Peter Clifford, an important man in the area, is hosting a visit from the Bishop of Exeter, Walter Stapleton. Sir Baldwin Furnshill, Keeper of the King’s Peace and Simon Puttock the Bailiff of Lydford (along with his family) are also invited to attend. It is only when Baldwin sees his good friend Simon that he finds out about the recent death of Simon’s young son and heir. Both Simon and his wife Margaret are struggling to come to terms with their grief.

Also recently arrived in the town of Crediton is a group of mercenary soldiers led by Sir Hector de Gorsone. They are passing through the area, as they did several years earlier, and have taken over the local Inn.

Soon after the arrival of the mercenaries, Sir Hector’s silver is stolen and Baldwin and Simon are called in to do their jobs. Then the first body is found, stabbed and stuffed into a trunk. Suspicion falls on the newest member of the mercenary band and he is quickly captured and jailed.

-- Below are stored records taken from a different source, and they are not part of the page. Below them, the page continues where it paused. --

Lemma term_pixel_cell l t c r x y : 0 <= c < lk_cols l -> 0 <= r < lk_rows l -> x / 8 = c -> y / 8 = r ->
  term_pixel l t false x y = glyph_pixel l (t_grid t c r) (x mod 8) (y mod 8).
Proof.
  intros Hc Hr Hx Hy. unfold term_pixel. rewrite (proj2 (Z.ltb_lt x _)), (proj2 (Z.ltb_lt y _)) by (Z.div_mod_to_equations; lia). cbn [andb]. by rewrite Hx, Hy.
Qed.

(** Once a cell that differed is drawn, the whole terminal is shown. *)
Lemma shows_cell g f f' t c r : 0 <= c < cols g -> 0 <= r < rows g -> painted (cell_picture g t c r) f f' ->
  (forall x y, inside f x y -> ~ (x / 8 = c /\ y / 8 = r) -> pixel f x y = term_pixel (look_of g) t false x y) -> shows g f' t false.
Proof.
  intros Hc Hr [_ Hw Hh Hp] He x y Hin. assert (Hin' : inside f x y) by (unfold inside in *; by rewrite <- Hw, <- Hh). rewrite Hp, cell_picture_at by done.
  case_decide as Hd; cbn [default from_option]; [destruct Hd as [<- <-]; unfold id; symmetry; by apply term_pixel_cell|by apply He].
Qed.

Lemma term_pixel_bar l t bar x y : ~ (x / 8 = t_col t /\ y / 8 = t_row t) -> term_pixel l t bar x y = term_pixel l t false x y.
Proof.
  intros Hno. unfold term_pixel. destruct ((x <? 8 * lk_cols l) && (y <? 8 * lk_rows l)); [|done].
  destruct bar, (Z.eqb_spec (x / 8) (t_col t)), (Z.eqb_spec (y / 8) (t_row t)); try done. exfalso. by apply Hno.
Qed.

Lemma redrawn_look g g' f : redrawn g g' f -> look_of g' = look_of g /\ cursor_visible g' = cursor_visible g /\ cols g' = cols g /\ rows g' = rows g.
Proof. by intros (v & a & b & c & d & ->). Qed.

(** *** The cursor *)

Definition bar_on (g : gfx_console_state) : bool := negb (cursor_visible g =? 0).

(** A screen between two operations. *)
Record con_ok (g : gfx_console_state) (f : framebuffer) (t : term) : Prop := {
  ck_grid : grid_ok g f t;
  ck_col : col_ok g t;
  ck_shows : shows g f t (bar_on g)
}.

Lemma grid_visible g f t v : grid_ok g f t -> grid_ok (set_cursor_visible v g) f t.
Proof. by intros []. Qed.

Lemma hide_run g f t : con_ok g f t ->
  exists g' f', gfx_console_hide_cursor g = Ret tt g' [] /\ grid_ok g' f' t /\ col_ok g' t /\ shows g' f' t false /\ cursor_visible g' = 0 /\ tracked g f g' f'.
Proof.
  intros [Hok Hcol Hs]. unfold gfx_console_hide_cursor. krun. unfold id. rewrite (no_cells_ok _ _ _ Hok). cbn [orb]. unfold bar_on in Hs.
  destruct (Z.eqb_spec (cursor_visible g) 0) as [Hv|Hv].
  { exists g, f. split; [done|]. split; [done|]. split; [done|]. split; [done|]. split; [done|by apply tracked_refl]. }
  destruct (go_cursor _ _ _ Hok) as [-> ->]. destruct (draw_cell_run g f t (t_col t) (t_row t) Hok Hcol (go_row _ _ _ Hok)) as (g' & f' & Hr & Hre & Hok' & Hp & Htr).
  rewrite (bind_Ret_nil _ _ _ _ _ Hr). exists (set_cursor_visible 0 g'), f'. destruct (redrawn_look _ _ _ Hre) as (Hl & _ & Hc & _). split; [done|]. split; [by apply grid_visible|].
  split; [unfold col_ok in *; cbn; by rewrite Hc|]. split; [|split; [done|by destruct Htr]].
  assert (Hsh : shows g f' t false).
  { eapply shows_cell; [exact Hcol|apply (go_row _ _ _ Hok)|exact Hp|]. intros x y Hin Hno. rewrite (Hs x y Hin). by apply term_pixel_bar. }
  intros x y Hin. rewrite (Hsh x y Hin). unfold look_of in *. cbn. by rewrite Hl.
Qed.

Definition bar_picture (g : gfx_console_state) (t : term) : picture := box (t_col t * 8) (t_row t * 8 + 6) 8 2 (cursor_color g).

Lemma show_run g f t bar : grid_ok g f t -> col_ok g t -> shows g f t bar ->
  exists g' f', gfx_console_show_cursor g = Ret tt g' [] /\ con_ok g' f' t /\ cursor_visible g' = 1 /\ tracked g f g' f'.
Proof.
  intros Hok Hcol Hs. pose proof (go_row _ _ _ Hok) as Hrow. pose proof (cell_bounds g f t _ _ Hok Hcol Hrow). unfold gfx_console_show_cursor, GFX_FONT_WIDTH, GFX_FONT_HEIGHT. krun. unfold id.
  destruct (go_cursor _ _ _ Hok) as [-> ->]. rewrite (no_cells_ok _ _ _ Hok), (proj2 (Z.leb_gt (rows g) _)), (proj2 (Z.leb_gt (cols g) _)) by (unfold col_ok in Hcol; lia). kif.
  rewrite !u32_small by (rewrite ?u32_small; lia). rewrite !i32_small by lia. change (8 - 2) with 6.
  destruct (paint_run g f t (draw_fill_rect (t_col t * 8) (t_row t * 8 + 6) 8 2 (cursor_color g)) (bar_picture g t) (t_col t * 8) (t_row t * 8 + 6) 8 2) as (g' & f' & Hr & Hre & Hok' & Hp & Htr); [done| |lia..| |].
  { apply draw_fill_rect_draws; unfold near; lia. }
  { intros px py Hno. unfold bar_picture, box. by rewrite decide_False. }
  destruct (redrawn_look _ _ _ Hre) as (Hl & _ & Hc & _). exists (set_cursor_visible 1 g'), f'. split.
  { rewrite <- (bind_assoc _ (fun _ => gfx_console_mark_dirty_rect _ _ _ _) (fun _ => modify _)). by rewrite (bind_Ret_nil _ _ _ _ _ Hr). }
  split; [|split; [done|by destruct Htr]]. split; [by apply grid_visible|unfold col_ok in *; cbn; by rewrite Hc|].
  change (bar_on (set_cursor_visible 1 g')) with true. change (look_of (set_cursor_visible 1 g')) with (look_of g').
  intros x y Hin. destruct Hp as [_ Hw Hh Hpx]. assert (Hin' : inside f x y) by (unfold inside in *; by rewrite <- Hw, <- Hh).
  rewrite Hpx, (Hs x y Hin') by done. change (look_of (set_cursor_visible 1 g')) with (look_of g'). rewrite Hl. unfold bar_picture, box.
  pose proof (Z.div_mod x 8 ltac:(lia)). pose proof (Z.div_mod y 8 ltac:(lia)). pose proof (Z.mod_pos_bound x 8 ltac:(lia)). pose proof (Z.mod_pos_bound y 8 ltac:(lia)). unfold term_pixel. cbn [lk_cols lk_rows lk_cursor look_of].
  case_decide as Hd; cbn [default from_option]; unfold id.
  - assert (Hx : x / 8 = t_col t) by (Z.div_mod_to_equations; lia). assert (Hy : y / 8 = t_row t) by (Z.div_mod_to_equations; lia). unfold col_ok in Hcol.
    rewrite Hx, Hy, !Z.eqb_refl, (proj2 (Z.ltb_lt x (8 * cols g))), (proj2 (Z.ltb_lt y (8 * rows g))), (proj2 (Z.leb_le 6 _)) by lia. done.
  - destruct ((x <? 8 * cols g) && (y <? 8 * rows g)); [|done].
    assert (Hno : forall b, b && (x / 8 =? t_col t) && (y / 8 =? t_row t) && (6 <=? y mod 8) = false).
    { intros b. destruct b, (Z.eqb_spec (x / 8) (t_col t)), (Z.eqb_spec (y / 8) (t_row t)), (Z.leb_spec 6 (y mod 8)); try done. exfalso. apply Hd. lia. }
    by rewrite !Hno.
Qed.

(** *** Cells *)

Lemma grid_ext g f t t' : grid_ok g f t -> t_col t' = t_col t -> t_row t' = t_row t ->
  (forall c r, 0 <= c < cols g -> 0 <= r < rows g -> t_grid t' c r = t_grid t c r) -> grid_ok g f t'.
Proof.
  intros [Hfb Hwf Hht Hc Hr Ha (cs & Hcs & Hlen & Hg) Hcur Hrow Hd] H1 H2 He. split; try done; [|congruence|congruence].
  exists cs. split; [done|]. split; [done|]. intros c r H3 H4. rewrite He by done. by apply Hg.
Qed.

Lemma grid_move g f t c r : grid_ok g f t -> 0 <= r < rows g -> grid_ok (set_cursor_row r (set_cursor_col c g)) f (term_at c r t).
Proof. intros [Hfb Hwf Hht Hc Hr Ha Hcs Hcur Hrow Hd] H1. by split. Qed.

Lemma cell_index w c r c' r' : 0 <= c < w -> 0 <= c' < w -> 0 <= r -> 0 <= r' ->
  (Z.to_nat (r * w + c) = Z.to_nat (r' * w + c') <-> c = c' /\ r = r').
Proof.
  intros H1 H2 H3 H4. pose proof (point_index w c r c' r' H1 H2) as Hp. rewrite <- Hp.
  pose proof (Z.mul_nonneg_nonneg r w). pose proof (Z.mul_nonneg_nonneg r' w). split; [intros; apply Z2Nat.inj; lia|by intros ->].
Qed.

Then two more dead bodies are found and clues point in a different direction.

But, Baldwin feels like he is being deliberately misdirected and, as usual, he must get to the truth and see justice served. He gradually gathers enough clues to lead him to the thief and killer.

Simon’s role in the investigation is minimal due to his grief over his son. But the act of getting back to work helps him to move forward.

There were a few surprises in this story. One being the decision by Simon and Margaret towards the end of the story (not what I expected). Another was the extremely compassionate nature of Bishop Stapleton, as high church figures of the time are normally portrayed as thinking themselves above ordinary people.


This was an excellent mystery and it was also good to get to know Simon Puttock (and also his servant Hugh) a bit better.

The description of the town of Crediton made it possible for me to hear, see and smell the place: the dark dangerous alleys; the sewerage (human and animal) flowing in a channel in the main street; the butcher slaughtering animals and dumping waste in public; the extreme poverty of those who couldn’t look after themselves.

I’m looking forward to continuing the series with ‘The Abbot’s Gibbet’.